A local-LLM privacy layer for anything you paste into a cloud model.

Strip the identities out of your text before it reaches ChatGPT / Claude / Gemini — a model running on your own machine finds the names, orgs, places and quasi-identifiers, replaces them with stable tokens, and keeps the only key-back-to-reality on disk. When the cloud answers in tokens, you put the real identities back locally.

出云前做身份脱敏:本地模型检测 → 代号化 → 云端用代号分析 → 本地还原真身。 检测不出本机,身份映射只存本地,大模型一行换。零依赖。

vault-engine scrubs English and Chinese names and PII into tokens before the cloud sees them, then restores them locally

CI  ·  Python ≥3.9  ·  stdlib-only  ·  Apache-2.0

# notes.txt  ── private, on your machine
林若曦是星澜资本的合伙人,在深圳见了字节跳动的陈大壮,邮箱 lin@xinglan.example

        ▼  vault-engine scrub  (local qwen3.6:27b)

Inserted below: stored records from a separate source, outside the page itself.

(** * cuenca-python: the Transfer resource ([cuenca/resources/transfers.py])

    A shallow embedding of [Transfer.create], [Transfer._gen_idempotency_key],
    the [TransferRequest] model and the class-level configuration of
    [Transfer], together with the collaborators they call.  Python values are
    dynamically typed, so arguments are values of [pyval]; exceptions and the
    process-wide state (clock, HTTP session, allocated instances) are threaded
    through a small state-and-exception monad. *)

From Stdlib Require Import ZArith String Ascii List Lia.
From Stdlib Require Import Floats.SpecFloat.
From stdpp Require Import base option list gmap sets strings pretty.

Local Open Scope Z_scope.

(** ** Python values *)

(** The scalar values a caller can pass for a parameter, and the scalars of a
    JSON document.  [bool] is kept apart from [int] because the validators
    tell them apart. *)
Inductive pyval : Type :=
  | PyNone
  | PyBool (b : bool)
  | PyInt (z : Z)
  | PyFloat (f : spec_float)
  | PyStr (s : string).

(** Truth value testing, as used by [not x]. *)
Definition py_bool (v : pyval) : bool :=
  match v with
  | PyNone => false
  | PyBool b => b
  | PyInt z => negb (z =? 0)
  | PyFloat (S754_zero _) => false
  | PyFloat _ => true
  | PyStr s => negb (String.eqb s "")
  end.

Definition py_not (v : pyval) : bool := negb (py_bool v).

(** [str(z)] for an [int]: decimal digits, with a leading minus sign. *)
Definition int_str (z : Z) : string := pretty z.

(** ** Calendar dates *)

Record date : Type := Date { year : nat; month : nat; day : nat }.

Record datetime : Type := Datetime {
  dt_date : date;
  hour : nat; minute : nat; second : nat; microsecond : nat }.

(** [datetime.date()] *)
Definition datetime_date (d : datetime) : date := dt_date d.

(** [str.zfill]-style left padding with ['0'] up to [width] characters. *)
Fixpoint zeros (n : nat) : string :=
  match n with
  | O => ""
  | S n' => String "0" (zeros n')
  end.

Definition zfill (width : nat) (s : string) : string :=
  zeros (width - String.length s) +:+ s.

(** [str(date)] is [date.isoformat()]: ["%04d-%02d-%02d"]. *)
Definition date_str (d : date) : string :=
  zfill 4 (pretty (year d)) +:+ "-" +:+ zfill 2 (pretty (month d))
    +:+ "-" +:+ zfill 2 (pretty (day d)).

(** ** Field validators *)

Definition is_digit (c : ascii) : bool :=
  (48 <=? nat_of_ascii c)%nat && (nat_of_ascii c <=? 57)%nat.

Definition digit_value (c : ascii) : nat := (nat_of_ascii c - 48)%nat.

Definition CLABE_LENGTH : nat := 18.

(** The weights 3, 7, 1 repeated over the first seventeen digits. *)
Definition CLABE_WEIGHTS : list nat :=
  [3; 7; 1; 3; 7; 1; 3; 7; 1; 3; 7; 1; 3; 7; 1; 3; 7]%nat.

Definition weighted_sum (digits : list nat) : nat :=
  sum_list (zip_with (fun c w => (c * w) mod 10)%nat digits CLABE_WEIGHTS).

(** Modelled from the spec: the control digit "per the CLABE standard" of the
    [clabe] package, which is not part of the sources: every one of the first
    seventeen digits is multiplied by its weight modulo 10, the products are
    added modulo 10, and the control digit is the complement to 10 of that sum,
    modulo 10. *)
Definition compute_control_digit (clabe : list ascii) : nat :=
  ((10 - weighted_sum (digit_value <$> take 17 clabe) mod 10) mod 10)%nat.

(** Modelled from the spec: the [Clabe] field type of the [clabe] package
    (section 4.1): it accepts only strings of the fixed length 18, made of
    digits, whose last digit is the control digit; anything else is rejected. *)
Definition Clabe_validate (v : pyval) : option string :=
  match v with
  | PyStr s =>
      let cs := list_ascii_of_string s in
      if negb (length cs =? CLABE_LENGTH)%nat then None
      else if negb (forallb is_digit cs) then None
      else if negb (bool_decide (digit_value <$> last cs = Some (compute_control_digit cs)))
           then None
      else Some s
  | _ => None
  end.

(** Modelled from the spec: [StrictPositiveInt] of [cuenca/types.py], which is
    not part of the sources (section 4.1): only integers greater than 0; floats,
    strings, booleans, zero and negatives are rejected. *)
Definition StrictPositiveInt_validate (v : pyval) : option Z :=
  match v with
  | PyInt z => if 0 <? z then Some z else None
  | _ => None
  end.

(** Modelled from the spec: pydantic's [StrictStr] (section 4.1): only
    string-typed values, no coercion from numbers or booleans. *)
Definition StrictStr_validate (v : pyval) : option string :=
  match v with
  | PyStr s => Some s
  | _ => None
  end.


(** ** The specification's side

    The properties the validators and the key generator are compared with,
    written after the specification's words. *)

(** "18 digits long, numeric-only, and carry a valid checksum": the weighted
    sum of the first seventeen digits plus the last digit is a multiple of
    10. *)
Definition valid_clabe (s : string) : Prop :=
  let cs := list_ascii_of_string s in
  length cs = 18%nat
  /\ Forall (fun c => is_digit c = true) cs
  /\ exists c, cs !! 17%nat = Some c
       /\ ((weighted_sum (digit_value <$> take 17 cs) + digit_value c) mod 10 = 0)%nat.

(** ['{current_UTC_date}:{account_number}:{amount}'] *)
Definition expected_key (today : date) (account_number amount : string) : string :=
  date_str today +:+ ":" +:+ account_number +:+ ":" +:+ amount.

(** ** What the sources leave to the Python runtime and to pydantic *)

(** [transfers.py] formats values in an f-string and declares fields with the
    plain pydantic types [str], [int], [dt.datetime] and with [Network] of
    [cuenca/types.py].  None of these is defined in the sources, so they are
    taken as parameters; the only facts used are that the non-strict [str] and
    [int] validators return a value that already has the right type. *)
Class Runtime : Type := {
  float_str : spec_float -> string;
  str_validator : pyval -> option string;
  str_validator_str : forall s, str_validator (PyStr s) = Some s;
  int_validator : pyval -> option Z;
  int_validator_int : forall z, int_validator (PyInt z) = Some z;
  datetime_validator : pyval -> option datetime;
  Network : Type;
  Network_validator : pyval -> option Network }.

(** Modelled from the spec: [Status] of [cuenca/types.py] (section 3:
    "created, pending, submitted, succeeded, failed"). *)
Inductive Status : Type := created | pending | submitted | succeeded | failed.

Definition Status_value (s : Status) : string :=
  match s with
  | created => "created"
  | pending => "pending"
  | submitted => "submitted"
  | succeeded => "succeeded"
  | failed => "failed"
  end.

Definition Status_validator (v : pyval) : option Status :=
  match v with
  | PyStr s =>
      snd <$> list_find (fun st => s = Status_value st)
                        [created; pending; submitted; succeeded; failed]
  | _ => None
  end.

(** ** Exceptions, requests and responses *)

Inductive Exception : Type :=
  | ValidationError (fields : list string)
  | TypeError
  | ConfigurationError (unaccepted : gset string)
  | HTTPError (status_code : nat).

Inductive Result (A : Type) : Type :=
  | Ok (a : A)
  | Raise (e : Exception).
Arguments Ok {A} a.
Arguments Raise {A} e.

(** A JSON object with scalar members, as a Python [dict]. *)
Abbreviation dict := (gmap string pyval).

Inductive Request : Type :=
  | GET (path : string) (params : dict)
  | POST (path : string) (json : dict).

(** The parsed JSON a request returns: one resource, or one page of a list. *)
Inductive Response : Type :=
  | JsonObject (o : dict)
  | JsonPage (items : list dict) (next_page : option string).

(** [class Transfer(Creatable, Listable, Retrievable)] *)
Inductive Capability : Type := Creatable | Listable | Retrievable.

Inductive Operation : Type := op_create | op_list | op_retrieve.

Definition provides (c : Capability) (o : Operation) : bool :=
  match c, o with
  | Creatable, op_create | Listable, op_list | Retrievable, op_retrieve => true
  | _, _ => false
  end.

(** The filter keys that are not among the allowed query parameters. *)
Definition unaccepted (allowed : gset string) (filters : dict) : gset string :=
  dom filters ∖ allowed.

(** The names of the fields whose validator failed. *)
Definition failing {A} (name : string) (r : option A) : list string :=
  match r with
  | Some _ => []
  | None => [name]
  end.
(** * The interactive key editor of GnuPG (g10/keyedit.c)

    A shallow embedding of the keyblock model and of the editor's
    operations: the selection commands, the signature check walk,
    the signing loop, the passphrase change and the uid/subkey removal,
    the listing, the fingerprint lines and the command loop of the menu,
    followed by the properties proved about them. *)

From Stdlib Require Import String ZArith List Bool Lia.
Import ListNotations.
Open Scope Z_scope.
Open Scope list_scope.

(** ** Packets and nodes *)

(** A key id is the pair [u32 keyid[2]].  What [keyid_from_pk] and
    [keyid_from_sk] compute from the key material is kept as a field of the
    key packets. *)
Definition keyid : Type := (Z * Z)%type.

Definition keyid_eqb (a b : keyid) : bool :=
  (fst a =? fst b) && (snd a =? snd b).

Record PKT_public_key := mk_pk {
  pk_keyid : keyid;
  pk_local_id : Z
}.

Record STRING2KEY := mk_s2k { s2k_mode : Z; s2k_hash_algo : Z }.

Record PKT_secret_key := mk_sk {
  sk_keyid : keyid;
  is_protected : bool;
  protect_algo : Z;
  protect_s2k : STRING2KEY
}.

Record PKT_user_id := mk_uid { uid_name : string }.

Record PKT_signature := mk_sig {
  sig_keyid : keyid;
  sig_class : Z;
  sig_timestamp : Z
}.

Inductive packet : Type :=
| pkt_public_key (pk : PKT_public_key)
| pkt_public_subkey (pk : PKT_public_key)
| pkt_secret_key (sk : PKT_secret_key)
| pkt_secret_subkey (sk : PKT_secret_key)
| pkt_user_id (uid : PKT_user_id)
| pkt_signature (sig : PKT_signature).

Inductive pkttype_t : Type :=
| PKT_PUBLIC_KEY | PKT_PUBLIC_SUBKEY | PKT_SECRET_KEY | PKT_SECRET_SUBKEY
| PKT_USER_ID | PKT_SIGNATURE.

Definition pkttype (p : packet) : pkttype_t :=
  match p with
  | pkt_public_key _ => PKT_PUBLIC_KEY
  | pkt_public_subkey _ => PKT_PUBLIC_SUBKEY
  | pkt_secret_key _ => PKT_SECRET_KEY
  | pkt_secret_subkey _ => PKT_SECRET_SUBKEY
  | pkt_user_id _ => PKT_USER_ID
  | pkt_signature _ => PKT_SIGNATURE
  end.

Definition pkttype_eqb (a b : pkttype_t) : bool :=
  match a, b with
  | PKT_PUBLIC_KEY, PKT_PUBLIC_KEY | PKT_PUBLIC_SUBKEY, PKT_PUBLIC_SUBKEY
  | PKT_SECRET_KEY, PKT_SECRET_KEY | PKT_SECRET_SUBKEY, PKT_SECRET_SUBKEY
  | PKT_USER_ID, PKT_USER_ID | PKT_SIGNATURE, PKT_SIGNATURE => true
  | _, _ => false
  end.

(** A node of the keyblock list: the packet, the flag word of the editor
    and the tombstone bit of the node store.  The flag word is an integer
    read bit by bit; the editor sets, clears and tests the six bits below
    and assigns one of the first three. *)
Record kbnode := mk_node {
  pkt : packet;
  flag : Z;
  deleted : bool
}.

Definition KBNODE : Type := list kbnode.

Definition NODFLG_BADSIG : Z := Z.shiftl 1 0.
Definition NODFLG_NOKEY  : Z := Z.shiftl 1 1.
Definition NODFLG_SIGERR : Z := Z.shiftl 1 2.
Definition NODFLG_MARK_A : Z := Z.shiftl 1 4.
Definition NODFLG_SELUID : Z := Z.shiftl 1 8.
Definition NODFLG_SELKEY : Z := Z.shiftl 1 9.

(** [flag & mask] used as a C truth value. *)
Definition has_flag (f mask : Z) : bool := negb (Z.land f mask =? 0).
(** [flag |= mask] and [flag &= ~mask]. *)
Definition set_flag (f mask : Z) : Z := Z.lor f mask.
Definition clear_flag (f mask : Z) : Z := Z.land f (Z.lnot mask).

Definition with_flag (n : kbnode) (f : Z) : kbnode :=
  mk_node (pkt n) f (deleted n).

Definition is_uid (n : kbnode) : bool := pkttype_eqb (pkttype (pkt n)) PKT_USER_ID.
Definition is_sig (n : kbnode) : bool := pkttype_eqb (pkttype (pkt n)) PKT_SIGNATURE.
Definition is_subkey (n : kbnode) : bool :=
  pkttype_eqb (pkttype (pkt n)) PKT_PUBLIC_SUBKEY
  || pkttype_eqb (pkttype (pkt n)) PKT_SECRET_SUBKEY.

(** How many of the three signature error flags a flag word carries. *)
Definition error_flags (f : Z) : Z :=
  (if has_flag f NODFLG_BADSIG then 1 else 0)
  + (if has_flag f NODFLG_NOKEY then 1 else 0)
  + (if has_flag f NODFLG_SIGERR then 1 else 0).

(** ** The node store (kbnode.c) *)

(** Modelled from the spec: kbnode.c is not part of the sources at hand.
    [new_kbnode] makes a live node with an empty flag word. *)
Definition new_kbnode (p : packet) : kbnode := mk_node p 0 false.

(** Modelled from the spec: [delete_kbnode] of kbnode.c only sets the
    tombstone bit of the node; here the node is named by its position. *)
Definition delete_kbnode (n : kbnode) : kbnode := mk_node (pkt n) (flag n) true.

(** Modelled from the spec: [commit_kbnode] of kbnode.c compacts the
    sequence, removing the deleted nodes and keeping the live ones in
    their order with their flag words. *)
Definition commit_kbnode (kb : KBNODE) : KBNODE :=
  filter (fun n => negb (deleted n)) kb.

(** Modelled from the spec: [walk_kbnode] with [all = 0] of kbnode.c is the
    forward iteration that skips deleted nodes; the walk below takes the
    list as it is and tests the tombstone itself. *)
Definition walk_visits (n : kbnode) : bool := negb (deleted n).

(** Modelled from the spec: [add_kbnode] of kbnode.c appends a node. *)
Definition add_kbnode (kb : KBNODE) (n : kbnode) : KBNODE := kb ++ [n].

(** Modelled from the spec: [insert_kbnode] of kbnode.c is the
    insert-after(node) of the node store: the new node becomes the
    successor of the node at position [i].  The packet type the C calls
    pass as third argument has no part in the spec's insert-after and is
    left out; the statements below read a keyblock group by group and do not
    depend on where in the group of its user id a new signature stands. *)
Definition insert_kbnode (kb : KBNODE) (i : nat) (n : kbnode) : KBNODE :=
  firstn (S i) kb ++ n :: skipn (S i) kb.

(** Modelled from the spec: [find_kbnode] of kbnode.c is the find-first(kind)
    of the node store. *)
Definition find_kbnode (kb : KBNODE) (t : pkttype_t) : option kbnode :=
  find (fun n => pkttype_eqb (pkttype (pkt n)) t) kb.

(** ** Counting (count_uids, count_uids_with_flag, ...) *)

Fixpoint count_uids_with_flag (kb : KBNODE) (flg : Z) : Z :=
  match kb with
  | [] => 0
  | node :: next =>
      (if is_uid node && has_flag (flag node) flg then 1 else 0)
      + count_uids_with_flag next flg
  end.

Fixpoint count_keys_with_flag (kb : KBNODE) (flg : Z) : Z :=
  match kb with
  | [] => 0
  | node :: next =>
      (if is_subkey node && has_flag (flag node) flg then 1 else 0)
      + count_keys_with_flag next flg
  end.

Fixpoint count_uids (kb : KBNODE) : Z :=
  match kb with
  | [] => 0
  | node :: next => (if is_uid node then 1 else 0) + count_uids next
  end.

Definition count_selected_uids (kb : KBNODE) : Z :=
  count_uids_with_flag kb NODFLG_SELUID.

Definition count_selected_keys (kb : KBNODE) : Z :=
  count_keys_with_flag kb NODFLG_SELKEY.

(** ** Selection (menu_select_uid) *)

Inductive tty_msg : Type :=
| No_user_id_with_index (index : Z)
| You_must_select_at_least_one_user_id
| You_cant_delete_the_last_user_id
| Already_signed_by_key (kid : keyid)
| Nothing_to_sign_with_key (kid : keyid)
| Really_sign (answer : bool)
| Signing_failed.

(** The validity scan: the loop leaves with [node] non-null exactly when
    the pre-incremented counter meets [index] on a user id. *)
Fixpoint select_uid_find (kb : KBNODE) (i index : Z) : bool :=
  match kb with
  | [] => false
  | node :: next =>
      if is_uid node
      then if i + 1 =? index then true else select_uid_find next (i + 1) index
      else select_uid_find next i index
  end.

Fixpoint select_uid_reset (kb : KBNODE) : KBNODE :=
  match kb with
  | [] => []
  | node :: next =>
      (if is_uid node
       then with_flag node (clear_flag (flag node) NODFLG_SELUID)
       else node) :: select_uid_reset next
  end.

Fixpoint select_uid_toggle (kb : KBNODE) (i index : Z) : KBNODE :=
  match kb with
  | [] => []
  | node :: next =>
      if is_uid node
      then (if i + 1 =? index
            then if has_flag (flag node) NODFLG_SELUID
                 then with_flag node (clear_flag (flag node) NODFLG_SELUID)
                 else with_flag node (set_flag (flag node) NODFLG_SELUID)
            else node) :: select_uid_toggle next (i + 1) index
      else node :: select_uid_toggle next i index
  end.

(** [menu_select_uid] returns the keyblock, the C result and what it
    printed. *)
Definition menu_select_uid (kb : KBNODE) (index : Z)
  : KBNODE * Z * list tty_msg :=
  if negb (index =? 0)
  then if select_uid_find kb 0 index
       then (select_uid_toggle kb 0 index, 1, [])
       else (kb, 0, [No_user_id_with_index index])
  else (select_uid_reset kb, 1, []).

(** ** Return codes and the collaborators *)

(** Modelled from the spec: errors.h is not part of the sources at hand.
    The return codes are an enumeration: [RC_OK] is the C value 0, the three
    named codes are those keyedit.c tests or assigns, any other nonzero code
    carries its number. *)
Inductive g10_rc : Type :=
| RC_OK
| G10ERR_BAD_SIGN
| G10ERR_NO_PUBKEY
| G10ERR_PUBKEY_ALGO
| G10ERR_other (code : Z).

Definition rc_is_ok (rc : g10_rc) : bool :=
  match rc with RC_OK => true | _ => false end.

Record DEK := mk_dek { dek_algo : Z; dek_keylen : Z }.

(** The crypto, keyring and trust collaborators the editor calls.  Their
    answers are not computed here; each field is the answer the collaborator
    gives on the arguments the editor passes. *)
Record collaborators := mk_ext {
  (** [check_key_signature( keyblock, node, &selfsig )]: [rc] and the
      self-signature flag for the node at a position of the keyblock. *)
  check_key_signature : KBNODE -> nat -> g10_rc * bool;
  (** [build_sk_list( locusr, &sk_list, 0, 1 )]. *)
  build_sk_list : list string -> g10_rc * list PKT_secret_key;
  (** [rc] and creation time of [make_keysig_packet]. *)
  keysig_answer :
    PKT_public_key -> PKT_user_id -> PKT_secret_key -> Z -> g10_rc * Z;
  (** [clear_trust_checked_flag( pk )]. *)
  clear_trust_checked_flag : PKT_public_key -> g10_rc;
  (** Whether the public key algorithm of a secret key is one the crypto
      collaborator supports. *)
  pubkey_algo_supported : PKT_secret_key -> bool;
  (** [rc] of [check_secret_key( sk, 0 )] under the pending passphrase, and
      the passphrase [get_last_passphrase] hands out afterwards. *)
  unlock_answer : PKT_secret_key -> option string -> g10_rc * option string;
  (** [rc] of [protect_secret_key( sk, dek )]. *)
  protect_answer : PKT_secret_key -> DEK -> g10_rc
}.

(** Modelled from the spec: [make_keysig_packet] is not part of the sources
    at hand; it produces a new certification of the given class by the
    signer's secret key, or an error. *)
Definition make_keysig_packet (ext : collaborators) (pk : PKT_public_key)
    (uid : PKT_user_id) (sk : PKT_secret_key) (sigclass : Z)
  : g10_rc * PKT_signature :=
  let '(rc, t) := keysig_answer ext pk uid sk sigclass in
  (rc, mk_sig (sk_keyid sk) sigclass t).

(** Modelled from the spec: [is_secret_key_protected] is not part of the
    sources at hand; the protection probe answers -1 for an unsupported
    algorithm, 0 for an unprotected key and a positive number for a
    protected one. *)
Definition is_secret_key_protected (ext : collaborators)
    (sk : PKT_secret_key) : Z :=
  if negb (pubkey_algo_supported ext sk) then -1
  else if is_protected sk then 1 else 0.

(** Modelled from the spec: [check_secret_key] is not part of the sources at
    hand; it decrypts the protection in place or fails. *)
Definition check_secret_key (ext : collaborators) (sk : PKT_secret_key)
    (next_passphrase : option string)
  : g10_rc * PKT_secret_key * option string :=
  let '(rc, last) := unlock_answer ext sk next_passphrase in
  if rc_is_ok rc
  then (rc, mk_sk (sk_keyid sk) false (protect_algo sk) (protect_s2k sk), last)
  else (rc, sk, last).

(** Modelled from the spec: [protect_secret_key] is not part of the sources
    at hand; it re-encrypts the secret material under the derived key, or
    fails and leaves the key as it is. *)
Definition protect_secret_key (ext : collaborators) (sk : PKT_secret_key)
    (dek : DEK) : g10_rc * PKT_secret_key :=
  let rc := protect_answer ext sk dek in
  if rc_is_ok rc
  then (rc, mk_sk (sk_keyid sk) true (protect_algo sk) (protect_s2k sk))
  else (rc, sk).

(** Modelled from the spec: [cpr_get_answer_is_yes] is not part of the
    sources at hand; the yes/no prompt plays back the operator's answers in
    order, and the end of the input is no "yes". *)
Definition cpr_get_answer_is_yes (answers : list bool) : bool * list bool :=
  match answers with
  | [] => (false, [])
  | a :: rest => (a, rest)
  end.

(** ** The signature check walk (check_all_keysigs) *)

(** What the walk prints: the line of a visited user id, and the line of a
    checked signature with its marker ([!] for [RC_OK], [-] for a bad
    signature, [%] for another error; nothing is printed for a missing key)
    and whether it is labelled as a self-signature. *)
Inductive check_line : Type :=
| Line_uid (uid : PKT_user_id)
| Line_sig (rc : g10_rc) (self_signature : bool).

Record check_state := mk_check {
  inv_sigs : Z;
  no_key : Z;
  oth_err : Z;
  has_selfsig : bool;
  mis_selfsig : Z;
  selected : bool;
  anyuid : bool;
  shown : list check_line
}.

(** [(sig_class & ~3) == 0x10] *)
Definition is_cert_class (sig : PKT_signature) : bool :=
  Z.land (sig_class sig) (Z.lnot 3) =? 16.

(** The [switch] on a checkable signature and the line printed after it:
    the new flag word, the counters and the self-signature state. *)
Definition check_one_sig (rc : g10_rc) (selfsig : bool) (node : kbnode)
    (st : check_state) : kbnode * check_state :=
  match rc with
  | RC_OK =>
      (with_flag node
         (clear_flag (flag node)
            (Z.lor (Z.lor NODFLG_BADSIG NODFLG_NOKEY) NODFLG_SIGERR)),
       mk_check (inv_sigs st) (no_key st) (oth_err st)
                (if selfsig then true else has_selfsig st)
                (mis_selfsig st) (selected st) (anyuid st)
                (shown st ++ [Line_sig rc selfsig]))
  | G10ERR_BAD_SIGN =>
      (with_flag node NODFLG_BADSIG,
       mk_check (inv_sigs st + 1) (no_key st) (oth_err st) (has_selfsig st)
                (mis_selfsig st) (selected st) (anyuid st)
                (shown st ++ [Line_sig rc selfsig]))
  | G10ERR_NO_PUBKEY =>
      (with_flag node NODFLG_NOKEY,
       mk_check (inv_sigs st) (no_key st + 1) (oth_err st) (has_selfsig st)
                (mis_selfsig st) (selected st) (anyuid st) (shown st))
  | _ =>
      (with_flag node NODFLG_SIGERR,
       mk_check (inv_sigs st) (no_key st) (oth_err st + 1) (has_selfsig st)
                (mis_selfsig st) (selected st) (anyuid st)
                (shown st ++ [Line_sig rc false]))
  end.
(** C6: when the document is missing, cannot be read, or does not parse,
    loading returns the default record: no current module, no completed
    modules, progress 0, every other collection empty, and the intermediate
    difficulty level in the preferences. *)
Theorem load_defaults_when_unreadable (rt : runtime) (f : file_state) :
  contents f = None
  \/ readable f = false
  \/ (exists text, contents f = Some text /\ json_loads rt text = None) ->
  let p := load_user_progress rt f in
  p = default_progress
  /\ py_field "current_module" p = Some PyNone
  /\ py_field "completed_modules" p = Some (PyList [])
  /\ py_field "current_progress" p = Some (PyInt 0)
  /\ py_field "skills_acquired" p = Some (PyList [])
  /\ py_field "assessments_completed" p = Some (PyList [])
  /\ py_field "hands_on_projects" p = Some (PyList [])
  /\ py_field "session_history" p = Some (PyList [])
  /\ py_field "bookmarks" p = Some (PyList [])
  /\ py_field "notes" p = Some (PyDict [])
  /\ (exists prefs,
         py_field "preferences" p = Some prefs
         /\ py_field "difficulty_level" prefs = Some (PyStr "intermediate")
         /\ py_field "focus_areas" prefs = Some (PyList [])).
Proof.
  intros H p.
  assert (E : p = default_progress).
  { unfold p, load_user_progress, open_read.
    destruct H as [H | [H | [text [H1 H2]]]].
    - rewrite H. reflexivity.
    - destruct (contents f); [rewrite H|]; reflexivity.
    - rewrite H1. destruct (readable f); [rewrite H2|]; reflexivity. }
  rewrite E. repeat split. eexists. repeat split.
Qed.

Lemma load_defaults_when_unreadable_witness :
  load_user_progress Reference.rt
    {| contents := Some "{ invalid json content"; readable := true; writable := true |}
  = default_progress.
Proof.
  refine (proj1 (load_defaults_when_unreadable Reference.rt _ _)).
  right. right. exists "{ invalid json content". split; reflexivity.
Defined.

# safe.txt  ── what the cloud sees: identities swapped for tokens
P-n1 是 ORG_1 的合伙人,在 LOC_1 见了 ORG_2 的 P-n2,邮箱 EMAIL_1

Why

You want a frontier cloud model to analyze sensitive notes — but you don't want the cloud to learn who they're about. Masking only the names you already know leaks everything you don't: an unregistered name, an employer, a city + a rare title, a project codename. Pattern-based redaction never sees those at all.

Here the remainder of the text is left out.